### Action item
Using the records that appear below, write out exactly the lines from the one with "right. split; [lia|]." through the one with "- assert (e = 0) as -> by lia. lia.", keeping both end lines.

### Data to process
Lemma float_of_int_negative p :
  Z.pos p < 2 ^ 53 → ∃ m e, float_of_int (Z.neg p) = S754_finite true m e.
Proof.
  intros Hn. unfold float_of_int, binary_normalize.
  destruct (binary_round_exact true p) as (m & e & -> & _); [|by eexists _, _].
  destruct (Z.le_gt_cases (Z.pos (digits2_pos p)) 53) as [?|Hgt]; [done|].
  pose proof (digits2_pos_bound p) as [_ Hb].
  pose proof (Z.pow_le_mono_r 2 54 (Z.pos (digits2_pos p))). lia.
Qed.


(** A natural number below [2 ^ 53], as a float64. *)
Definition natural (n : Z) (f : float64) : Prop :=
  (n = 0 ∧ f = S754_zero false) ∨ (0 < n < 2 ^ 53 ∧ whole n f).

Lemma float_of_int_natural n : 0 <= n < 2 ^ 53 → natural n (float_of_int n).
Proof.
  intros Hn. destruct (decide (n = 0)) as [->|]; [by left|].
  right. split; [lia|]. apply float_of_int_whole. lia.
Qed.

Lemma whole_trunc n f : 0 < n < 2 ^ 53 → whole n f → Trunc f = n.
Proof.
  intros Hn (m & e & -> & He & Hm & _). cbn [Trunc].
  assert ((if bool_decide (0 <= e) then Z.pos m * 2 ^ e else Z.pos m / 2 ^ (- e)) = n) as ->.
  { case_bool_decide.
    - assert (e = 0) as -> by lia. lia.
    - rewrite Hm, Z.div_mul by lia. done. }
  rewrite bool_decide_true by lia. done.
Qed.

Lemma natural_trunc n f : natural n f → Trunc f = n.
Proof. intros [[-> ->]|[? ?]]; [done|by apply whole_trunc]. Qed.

### Answer section
  right. split; [lia|]. apply float_of_int_whole. lia.
Qed.

Lemma whole_trunc n f : 0 < n < 2 ^ 53 → whole n f → Trunc f = n.
Proof.
  intros Hn (m & e & -> & He & Hm & _). cbn [Trunc].
  assert ((if bool_decide (0 <= e) then Z.pos m * 2 ^ e else Z.pos m / 2 ^ (- e)) = n) as ->.
  { case_bool_decide.
    - assert (e = 0) as -> by lia. lia.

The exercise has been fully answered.